Your job is to set down the stretch of entries that opens with the line containing "[_extract_facts] stores them. *)" and closes with the line containing "(∀ j, UserMemory.job". Keep both end lines, copy each exactly, and add nothing.

**** INPUT FOR THIS TASK ****

(** An environment like [quiet_env] in which the provider answers every
    request with ["Sure."]. *)
Definition answering_env : Env := {|
  time_time := fun n => inject_Z (Z.of_nat n);
  datetime_now := fun n => str_of_N (N.of_nat n);
  random_draw := fun _ => 0;
  groq_complete := fun _ _ => Some (lit "Sure.");
  groq_stream := fun _ _ => Some ([Some (lit "Sure"); None; Some (lit ".")], true)
|}.

(** The two prompt messages that replay an exchange. *)
Definition replayed (x : GroqEngine.Exchange) : list ChatMessage :=
  [ {| role := lit "user"; content := GroqEngine.ex_user x |};
    {| role := lit "assistant"; content := GroqEngine.ex_assistant x |} ].



(** The sentiments of the last 20 emotion readings of a profile, and
    what the baseline is with respect to them: their mean, or zero when
    there is none. *)
Definition recent_sentiments (p : UserMemory.Profile) : list Q :=
  map UserMemory.ee_sentiment
    (last_n 20 (UserMemory.emotion_history (UserMemory.emotional_profile p))).

Definition baseline_is_mean (p : UserMemory.Profile) : Prop :=
  match recent_sentiments p with
  | [] => (UserMemory.baseline_sentiment (UserMemory.emotional_profile p) == 0)%Q
  | _ :: _ =>
      (UserMemory.baseline_sentiment (UserMemory.emotional_profile p) ==
       py_fsum (recent_sentiments p) /
       inject_Z (Z.of_nat (length (recent_sentiments p))))%Q
  end.

(** The personal facts of a profile pass the checks under which
    [_extract_facts] stores them. *)
Definition personal_valid (x : UserMemory.Personal) : Prop :=
  (∀ a, UserMemory.age x = Some a → (5 ≤ a ≤ 120)%Z) ∧
  (∀ l, UserMemory.location x = Some l → length (split_ws l) ≤ 3) ∧
  (∀ j, UserMemory.job x = Some j → length (split_ws j) ≤ 4).

Definition facts_valid (p : UserMemory.Profile) : Prop :=
  personal_valid (UserMemory.personal (UserMemory.memory_facts p)).

(** The parts of a profile that no update writes are those of a new
    profile. *)
Definition never_learned (p : UserMemory.Profile) : Prop :=
  UserMemory.decision_making p =
    {| UserMemory.risk_tolerance := 0.5; UserMemory.decision_speed := 0.5;
       UserMemory.analytical_vs_intuitive := 0.5; UserMemory.past_decisions := [] |} ∧
  UserMemory.learning_style p =
    {| UserMemory.visual := 0.33; UserMemory.auditory := 0.33;
       UserMemory.kinesthetic := 0.34;
       UserMemory.preferred_explanation_style := lit "examples" |} ∧
  UserMemory.preferences p =
    {| UserMemory.favorite_topics := []; UserMemory.interests := [];
       UserMemory.learning_goals := []; UserMemory.time_zone := lit "UTC";
       UserMemory.language := lit "en" |} ∧
  UserMemory.vocabulary_level (UserMemory.personality p) = lit "medium" ∧
  UserMemory.communication_style (UserMemory.personality p) = lit "neutral" ∧
  UserMemory.humor_preference (UserMemory.personality p) = 0.5%Q ∧
  UserMemory.stress_level (UserMemory.emotional_profile p) = 0.0%Q.




(** A computation that returns a text that is not empty and leaves the
    object as it is. *)
Definition answers {St} (c : Py St pystr) : Prop :=
  ∀ s n, ∃ a n', c s n = (Ret a, s, n') ∧ a ≠ [].






(** The profile [p] with the name of the user set to [name]. *)
Definition with_name (name : pystr) (p : UserMemory.Profile) : UserMemory.Profile :=
  UserMemory.set_memory_facts
    (UserMemory.set_personal
       {| UserMemory.name := Some name;
          UserMemory.age := UserMemory.age (UserMemory.personal (UserMemory.memory_facts p));
          UserMemory.location :=
            UserMemory.location (UserMemory.personal (UserMemory.memory_facts p));
          UserMemory.job := UserMemory.job (UserMemory.personal (UserMemory.memory_facts p)) |}
       (UserMemory.memory_facts p)) p.

(** ** Topic routing and the math handler *)

Lemma py_in_singleton (c : N) (s : pystr) : py_in [c] s = true ↔ c ∈ s.
Proof.
  induction s as [|d s IH]; simpl.
  - split; [discriminate | intros Hin; inversion Hin].
  - rewrite orb_true_iff, andb_true_r, N.eqb_eq, IH, elem_of_cons. tauto.
Qed.

Lemma any_in_elem (words : list pystr) (w s : pystr) :
  w ∈ words → py_in w s = true → any_in words s = true.
Proof.
  intros Hw Hin. unfold any_in. apply existsb_exists.
  exists w. split; [by apply list_elem_of_In | done].
Qed.

(** C10.  A message that holds one of the characters [+ - * / = ^ %] is
    classified as math, whatever else it holds. *)
Theorem detect_topic_operator_is_math `{PyRuntime} (message : pystr) (c : N) :
  c ∈ operator_chars → c ∈ message →
  TopicHandler.detect_topic message = lit "math".
Proof.
  intros Hop Hmsg. unfold TopicHandler.detect_topic.
  assert (any_in TopicHandler.math_operators message = true) as ->; [|done].
  apply (any_in_elem _ [c]).
  - unfold operator_chars in Hop.
    repeat (apply elem_of_cons in Hop as [-> | Hop];
            [vm_compute; set_solver |]).
    inversion Hop.
  - by apply py_in_singleton.
Qed.

(** A conversational message with a hyphen goes to math, not to the
    emotional topic its words would select. *)
Lemma detect_topic_operator_is_math_witness :
  @TopicHandler.detect_topic ascii_runtime (lit "i feel so sad - and lonely") = lit "math".
Proof.
  apply (@detect_topic_operator_is_math ascii_runtime _ 45%N);
    vm_compute; set_solver.
Defined.

(** C5.  ["2x + 5 = 15"] is classified as math, the equation solver
    finds the float 5.0, and the reply of [solve_math] states it as
    [Solution: x = 5.0]. *)
Theorem solve_linear_equation_example `{PyRuntime} :
  TopicHandler.detect_topic (lit "2x + 5 = 15") = lit "math" ∧
  MathHandler.solve_linear (lit "2x + 5 = 15") = Some 5%float ∧
  MathHandler.solve_math (lit "2x + 5 = 15") = lit "**Solution: x = 5.0**

Step by step:
1. Original equation: 2x + 5 = 15
2. Solving for x: x = 5.0

Verification: Substitute x = 5.0 back into the equation to check!" ∧
  py_in (lit "Solution: x = 5") (MathHandler.solve_math (lit "2x + 5 = 15")) = true.
Proof. split; [|split; [|split]]; vm_compute; reflexivity. Qed.

(** C6, as the code has it.  For ["What is 20% of 80?"] the percentage
    handler computes the float 16.0 and prints operands and result as
    floats: the reply opens with [**20.0% of 80.0 = 16.0**]. *)
Theorem solve_percentage_example `{PyRuntime} :
  ((20 / 100) * 80 = 16)%float ∧
  MathHandler.solve_math (lit "What is 20% of 80?") = lit "**20.0% of 80.0 = 16.0**

Calculation: (20.0 ÷ 100) × 80.0 = 16.0".
Proof. split; vm_compute; reflexivity. Qed.

(** C6, as stated, fails: the reply is not the text [20% of 80 = 16],
    and does not even contain it. *)
Lemma solve_percentage_text_counterexample :
  @MathHandler.solve_math ascii_runtime (lit "What is 20% of 80?") ≠ lit "20% of 80 = 16" ∧
  py_in (lit "20% of 80 = 16")
    (@MathHandler.solve_math ascii_runtime (lit "What is 20% of 80?")) = false.
Proof. split; [vm_compute; discriminate | vm_compute; reflexivity]. Qed.

(** ** The emotion classifier *)

Lemma fold_left_Zadd (xs : list Z) (a : Z) :
  fold_left Z.add xs a = (a + fold_left Z.add xs 0)%Z.
Proof.
  revert a. induction xs as [|x xs IH]; intros a; simpl; [lia|].
  rewrite (IH (a + x)%Z), (IH (0 + x)%Z). lia.
Qed.

Lemma keyword_score_nonneg (w : Z) (words : list pystr) (s : pystr) :
  (0 ≤ w)%Z → (0 ≤ EmotionClassifier.keyword_score w words s)%Z.
Proof.
  intros Hw. unfold EmotionClassifier.keyword_score, py_sum.
  induction words as [|x words IH]; simpl; [lia|].
  rewrite fold_left_Zadd. destruct (py_in x s); lia.
Qed.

****

* [RESULT]
    [_extract_facts] stores them. *)
Definition personal_valid (x : UserMemory.Personal) : Prop :=
  (∀ a, UserMemory.age x = Some a → (5 ≤ a ≤ 120)%Z) ∧
  (∀ l, UserMemory.location x = Some l → length (split_ws l) ≤ 3) ∧
  (∀ j, UserMemory.job x = Some j → length (split_ws j) ≤ 4).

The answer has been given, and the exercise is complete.